There are three main USB specifications that USB flash drives can connect through: 1.0, 2.0 and 3.0. Each specification publication allows for faster data transfer rates than the previous version. There have also been several prereleases and various updates in addition to these three versions.
USB 1.0 was released in January 1996. It was available in two versions:
USB 1.0 low-speed: Provides a data transfer rate of 1.5 megabits per second (Mbps).
USB 1.0 high-speed: Has a data transfer rate of 12 Mbps.
Version 1.1, an update that fixed various issues in 1.0, was released in September 1998 and was more widely adopted.
USB 2.0, also known as Hi-Speed USB, was released in April 2000. It was developed by the USB 2.0 Promoter Group, an organization led by Compaq, Hewlett-Packard (now Hewlett Packard Enterprise), Intel, Lucent Technologies, Microsoft, NEC Corp. and Philips. USB 2.0 features a maximum data transfer rate of 480 Mbps. This boosted performance by up to 40 times. It is backward-compatible so USB flash drives using original USB technology can easily transition.

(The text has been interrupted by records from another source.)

(* ===== verification/IpcThread.v ===== *)
(** * IpcThread: executing what the driver returns

    Models the rest of native/IPCThreadState.cpp: the commands of the driver,
    waiting for a reply, sending transactions and replies, the thread pool.
    [BR_TRANSACTION] runs user code, whose reply is sent while still inside it,
    so [executeCommand] and [waitForResponse] call each other; the recursion is
    bounded by fuel, one unit per turn of the loop of [waitForResponse]. *)

From S2P Require Import Prelude Uapi Parcel CppWorld ProcessState IpcCore BpBinder.

Definition ANDROID_PRIORITY_NORMAL : Z := 0.
Definition ANDROID_PRIORITY_BACKGROUND : Z := 10.

Section Model.
Context `{PL : ParcelLib} `{U : BinderUapi} (E : cpp_env).

(** User code: [transact] of the object at a cookie, given the code, the data
    and the flags; and [binderDied]. *)
Context (onTransact : Z -> Z -> parcel -> Z -> M (Z * parcel)).
Context (binderDied : Z -> Z -> M unit).
(** For [IPCThreadState::self()] in the proxies. *)
Context (Sys : system) (garbage : Z).

(** A command as [readInt32] yields it, compared with a [BR_] constant. *)
Definition is_cmd (cmd br : Z) : bool := cmd =? i32 br.

(** ** Reading from [mIn] *)

Definition in_int : M Z :=
  do! t := this in
  let '(x, p) := readInt32 (mIn t) in put_this (set_mIn p t) ;;; ret x.

Definition in_pointer : M Z :=
  do! t := this in
  let '(x, p) := readPointer (mIn t) in put_this (set_mIn p t) ;;; ret x.

Definition in_read (n : Z) : M (Z * list Z) :=
  do! t := this in
  let '(err, l, p) := p_read n (mIn t) in put_this (set_mIn p t) ;;; ret (err, l).

(** ** Sending *)

(** The transaction for a parcel: its data, or its error. *)
Definition transaction_for (cmd binderFlags handle code : Z) (data : parcel)
    (statusBuffer : option Z) : option transaction_data :=
  let err := errorCheck data in
  if err =? NO_ERROR then
    Some (TransactionData (u32 handle) 0 code binderFlags 0 0 (u64 (ipcDataSize data))
            (u64 (ipcObjectsCount data * 8)) (ipcData data) (ipcObjects data))
  else
    match statusBuffer with
    | Some a => Some (TransactionData (u32 handle) 0 code (Z.lor binderFlags TF_STATUS_CODE)
                        0 0 4 0 a 0)
    | None => None
    end.

Definition writeTransactionData (cmd binderFlags handle code : Z) (data : parcel)
    (statusBuffer : option Z) : M Z :=
  match transaction_for cmd binderFlags handle code data statusBuffer with
  | None => upd_this (set_mLastError (errorCheck data)) ;;; ret (errorCheck data)
  | Some tr =>
      out_int cmd ;;;
      upd_this (fun t => set_mOut (p_write (td_encode tr) (mOut t)) t) ;;;
      ret NO_ERROR
  end.

(** ** Executing a command *)

(** The scheduling a transaction runs under. *)
Definition inherit_priority : M unit :=
  do! w := gets id in
  let curPrio := k_getpriority E w in
  if w_disable_bg w then
    when (ANDROID_PRIORITY_NORMAL <? curPrio) (log (EvSetPriority ANDROID_PRIORITY_NORMAL))
  else when (ANDROID_PRIORITY_BACKGROUND <=? curPrio) (log (EvSetSchedPolicy false)).

(** The object a transaction is for; a strong pointer to it is held meanwhile. *)
Definition run_transaction (tr : transaction_data) (buffer : parcel) : M (Z * parcel) :=
  if negb (td_target tr =? 0) then
    log (EvIncStrong (td_cookie tr)) ;;;
    (do! r := onTransact (td_cookie tr) (td_code tr) buffer (td_flags tr) in
     log (EvDecStrong (td_cookie tr)) ;;; ret r)
  else
    do! w := gets id in
    onTransact (w_context_object w) (td_code tr) buffer (td_flags tr).

(** [BR_TRANSACTION].  The caller's identity, the strict mode policy and the
    flags are those of the transaction meanwhile; the buffer goes back to the
    driver when the parcel that refers to it goes out of scope. *)
Definition execute_transaction (sendReply : parcel -> Z -> M Z) (tr : transaction_data)
    : M unit :=
  let buffer := ipcSetDataReference (td_buffer tr) (td_data_size tr) (td_offsets tr)
                  (td_offsets_size tr / 8) parcel_new in
  do! t := this in
  let restore (t' : ipc_thread) :=
    set_mLastTransactionBinderFlags (mLastTransactionBinderFlags t)
      (set_mStrictModePolicy (mStrictModePolicy t)
        (set_caller (mCallingPid t) (mCallingUid t) t')) in
  upd_this (fun t => set_mLastTransactionBinderFlags (td_flags tr)
                       (set_caller (i32 (td_sender_pid tr)) (td_sender_euid tr) t)) ;;;
  inherit_priority ;;;
  (do! '(error, reply) := run_transaction tr buffer in
   (if Z.land (td_flags tr) TF_ONE_WAY =? 0 then
      let reply := if error <? NO_ERROR then setError error reply else reply in
      (do! _ := sendReply reply 0 in ret tt)
    else ret tt) ;;;
   upd_this restore ;;;
   freeBuffer true (td_buffer tr)).

Definition execute_ref (cmd : Z) : M Z :=
  do! refs := in_pointer in
  do! obj := in_pointer in
  (if is_cmd cmd BR_ACQUIRE then
     log (EvIncStrong obj) ;;;
     out_int BC_ACQUIRE_DONE ;;; out_pointer refs ;;; out_pointer obj
   else if is_cmd cmd BR_RELEASE then
     upd_this (fun t => set_mPendingStrongDerefs (mPendingStrongDerefs t ++ [obj]) t)
   else if is_cmd cmd BR_INCREFS then
     log (EvIncWeak refs) ;;;
     out_int BC_INCREFS_DONE ;;; out_pointer refs ;;; out_pointer obj
   else if is_cmd cmd BR_DECREFS then
     upd_this (fun t => set_mPendingWeakDerefs (mPendingWeakDerefs t ++ [refs]) t)
   else
     do! w := gets id in
     out_int BC_ACQUIRE_RESULT ;;;
     out_int (if k_attemptIncStrong E w refs then 1 else 0)) ;;;
  ret NO_ERROR.

Definition executeCommand (sendReply : parcel -> Z -> M Z) (cmd : Z) : M Z :=
  do! result :=
    (if is_cmd cmd BR_ERROR then in_int
     else if is_cmd cmd BR_OK then ret NO_ERROR
     else if is_cmd cmd BR_ACQUIRE || is_cmd cmd BR_RELEASE || is_cmd cmd BR_INCREFS ||
             is_cmd cmd BR_DECREFS || is_cmd cmd BR_ATTEMPT_ACQUIRE
     then execute_ref cmd
     else if is_cmd cmd BR_TRANSACTION then
       do! '(result, bytes) := in_read sizeof_transaction_data in
       if negb (result =? NO_ERROR) then ret result
       else execute_transaction sendReply (td_decode bytes) ;;; ret NO_ERROR
     else if is_cmd cmd BR_DEAD_BINDER then
       do! b := in_pointer in
       sendObituary E Sys garbage binderDied b ;;;
       out_int BC_DEAD_BINDER_DONE ;;; out_pointer b ;;; ret NO_ERROR
     else if is_cmd cmd BR_CLEAR_DEATH_NOTIFICATION_DONE then
       do! b := in_pointer in log (EvDecWeak (k_weak_refs E b)) ;;; ret NO_ERROR
     else if is_cmd cmd BR_FINISHED then ret (TIMED_OUT (k_errors E))
     else if is_cmd cmd BR_NOOP then ret NO_ERROR
     else if is_cmd cmd BR_SPAWN_LOOPER then spawnPooledThread false ;;; ret NO_ERROR
     else ret (UNKNOWN_ERROR (k_errors E))) in
  when (negb (result =? NO_ERROR)) (upd_this (set_mLastError result)) ;;;
  ret result.

(** ** Waiting for a reply *)

(** What [waitForResponse] fills in: the reply parcel and the buffer it refers
    to, and [*acquireResult]. *)
Record response := Response {
  rs_reply : option parcel;
  rs_owned : option Z;
  rs_acquired : option Z
}.

(** The label [finish]. *)
Definition finish_wait (err : Z) (r : response) : M (Z * response) :=
  if negb (err =? NO_ERROR) then
    upd_this (set_mLastError err) ;;;
    ret (err, Response (setError err <$> rs_reply r) (rs_owned r)
                (match rs_acquired r with Some _ => Some err | None => None end))
  else ret (err, r).

(** [BR_REPLY]: [None] when the loop goes on.  A status comes instead of data,
    [k_status] being the word at the buffer's address. *)
Definition receive_reply (k_status : Z -> Z) (r : response) : M (option (Z * response)) :=
  do! '(err, bytes) := in_read sizeof_transaction_data in
  if negb (err =? NO_ERROR) then ret (Some (err, r))
  else
    let tr := td_decode bytes in
    match rs_reply r with
    | Some p =>
        if Z.land (td_flags tr) TF_STATUS_CODE =? 0 then
          let p := ipcSetDataReference (td_buffer tr) (td_data_size tr) (td_offsets tr)
                     (td_offsets_size tr / 8) p in
          ret (Some (NO_ERROR, Response (Some p) (Some (td_buffer tr)) (rs_acquired r)))
        else
          freeBuffer false (td_buffer tr) ;;; ret (Some (i32 (k_status (td_buffer tr)), r))
    | None => freeBuffer false (td_buffer tr) ;;; ret None
    end.

Context (k_status : Z -> Z) (statusBuffer : Z).

Fixpoint waitForResponse (fuel : nat) (r : response) : M (Z * response) :=
  match fuel with
  | O => out_of_fuel
  | S fuel' =>
      (* [sendReply], for the commands executed here *)
      let sendReply reply flags :=
        do! err := writeTransactionData BC_REPLY flags (-1) 0 reply (Some statusBuffer) in
        if err <? NO_ERROR then ret err
        else do! '(err, _) := waitForResponse fuel' (Response None None None) in ret err in
      do! err := talkWithDriver E true in
      if err <? NO_ERROR then finish_wait err r
      else
        do! t := this in
        let err := errorCheck (mIn t) in
        if err <? NO_ERROR then finish_wait err r
        else if dataAvail (mIn t) =? 0 then waitForResponse fuel' r
        else
          do! cmd := in_int in
          if is_cmd cmd BR_TRANSACTION_COMPLETE then
            match rs_reply r, rs_acquired r with
            | None, None => finish_wait err r
            | _, _ => waitForResponse fuel' r
            end
          else if is_cmd cmd BR_DEAD_REPLY then finish_wait (DEAD_OBJECT (k_errors E)) r
          else if is_cmd cmd BR_FAILED_REPLY then
            finish_wait (FAILED_TRANSACTION (k_errors E)) r
          else if is_cmd cmd BR_ACQUIRE_RESULT then
            do! result := in_int in
            match rs_acquired r with
            | None => waitForResponse fuel' r
            | Some _ =>
                finish_wait err (Response (rs_reply r) (rs_owned r)
                  (Some (if result =? 0 then INVALID_OPERATION (k_errors E) else NO_ERROR)))
            end
          else if is_cmd cmd BR_REPLY then
            do! k := receive_reply k_status r in
            match k with
            | Some (err, r) => finish_wait err r
            | None => waitForResponse fuel' r
            end
          else
            do! err := executeCommand sendReply cmd in
            if negb (err =? NO_ERROR) then finish_wait err r else waitForResponse fuel' r
  end.

Definition sendReply (fuel : nat) (reply : parcel) (flags : Z) : M Z :=
  do! err := writeTransactionData BC_REPLY flags (-1) 0 reply (Some statusBuffer) in
  if err <? NO_ERROR then ret err
  else do! '(err, _) := waitForResponse fuel (Response None None None) in ret err.

(** [transact]: the status, the reply parcel and the buffer it refers to.  The
    fake reply of a caller that wants none dies at once. *)
Definition IPCThreadState_transact (fuel : nat) (handle code : Z) (data : parcel)
    (reply : option parcel) (flags : Z) : M (Z * option parcel * option Z) :=
  let err := errorCheck data in
  let flags := Z.lor flags TF_ACCEPT_FDS in
  do! err := (if err =? NO_ERROR
              then writeTransactionData BC_TRANSACTION flags handle code data None
              else ret err) in
  if negb (err =? NO_ERROR) then
    upd_this (set_mLastError err) ;;; ret (err, setError err <$> reply, None)
  else if Z.land flags TF_ONE_WAY =? 0 then
    match reply with
    | Some _ =>
        do! '(err, r) := waitForResponse fuel (Response reply None None) in
        ret (err, rs_reply r, rs_owned r)
    | None =>
        do! '(err, r) := waitForResponse fuel (Response (Some parcel_new) None None) in
        match rs_owned r with Some b => freeBuffer true b | None => ret tt end ;;;
        ret (err, None, None)
    end
  else
    do! '(err, _) := waitForResponse fuel (Response None None None) in
    ret (err, reply, None).

(** ** The thread pool *)

Definition getAndExecuteCommand (fuel : nat) : M Z :=
  do! result := talkWithDriver E true in
  if NO_ERROR <=? result then
    do! t := this in
    if dataAvail (mIn t) <? 4 then ret result
    else
      do! cmd := in_int in
      do! result := executeCommand (sendReply fuel) cmd in
      log (EvSetSchedPolicy true) ;;; ret result
  else ret result.

Definition log_all {A} (f : A -> event) (l : list A) : M unit :=
  foldr (fun x m => log (f x) ;;; m) (ret tt) l.

(** The derefs wait until every command of the buffer has been executed. *)
Definition processPendingDerefs : M unit :=
  do! t := this in
  if dataSize (mIn t) <=? dataPosition (mIn t) then
    log_all EvDecWeak (mPendingWeakDerefs t) ;;;
    upd_this (set_mPendingWeakDerefs []) ;;;
    log_all EvDecStrong (mPendingStrongDerefs t) ;;;
    upd_this (set_mPendingStrongDerefs [])
  else ret tt.

(** The loop of [joinThreadPool]; one unit of fuel per turn. *)
Fixpoint join_loop (turns fuel : nat) (isMain : bool) : M unit :=
  match turns with
  | O => out_of_fuel
  | S turns' =>
      processPendingDerefs ;;;
      (do! result := getAndExecuteCommand fuel in
       let gone := (result =? - ECONNREFUSED) || (result =? - EBADF) in
       if (result <? NO_ERROR) && negb (result =? TIMED_OUT (k_errors E)) && negb gone
       then crash 494
       else if (result =? TIMED_OUT (k_errors E)) && negb isMain then ret tt
       else if gone then ret tt
       else join_loop turns' fuel isMain)
  end.

Definition joinThreadPool (turns fuel : nat) (isMain : bool) : M unit :=
  out_int (if isMain then BC_ENTER_LOOPER else BC_REGISTER_LOOPER) ;;;
  log (EvSetSchedPolicy true) ;;;
  join_loop turns fuel isMain ;;;
  out_int BC_EXIT_LOOPER ;;;
  (do! _ := talkWithDriver E false in ret tt).

Fixpoint poll_loop (turns fuel : nat) : M Z :=
  match turns with
  | O => out_of_fuel
  | S turns' =>
      do! result := getAndExecuteCommand fuel in
      do! t := this in
      if dataPosition (mIn t) <? dataSize (mIn t) then poll_loop turns' fuel else ret result
  end.

Definition handlePolledCommands (turns fuel : nat) : M Z :=
  do! result := poll_loop turns fuel in
  processPendingDerefs ;;; flushCommands E ;;; ret result.

End Model.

USB 3.0, also known as SuperSpeed USB, was introduced in November 2008. The first 3.0-compatible USB storage began shipping in January 2010. SuperSpeed USB was developed by the USB Promoter Group to increase the data transfer rate and lower power consumption. With SuperSpeed USB, the data transfer rate increased 10 times from Hi-Speed USB to 5 Gigabits per second (Gbps). It features lower power requirements when active and idle, and is backward-compatible with USB 2.0. USB 3.1, known as SuperSpeed+ or SuperSpeed USB 10 Gbps, was released in July 2013. It bumped up the data transfer rate and improved data encoding for higher throughput.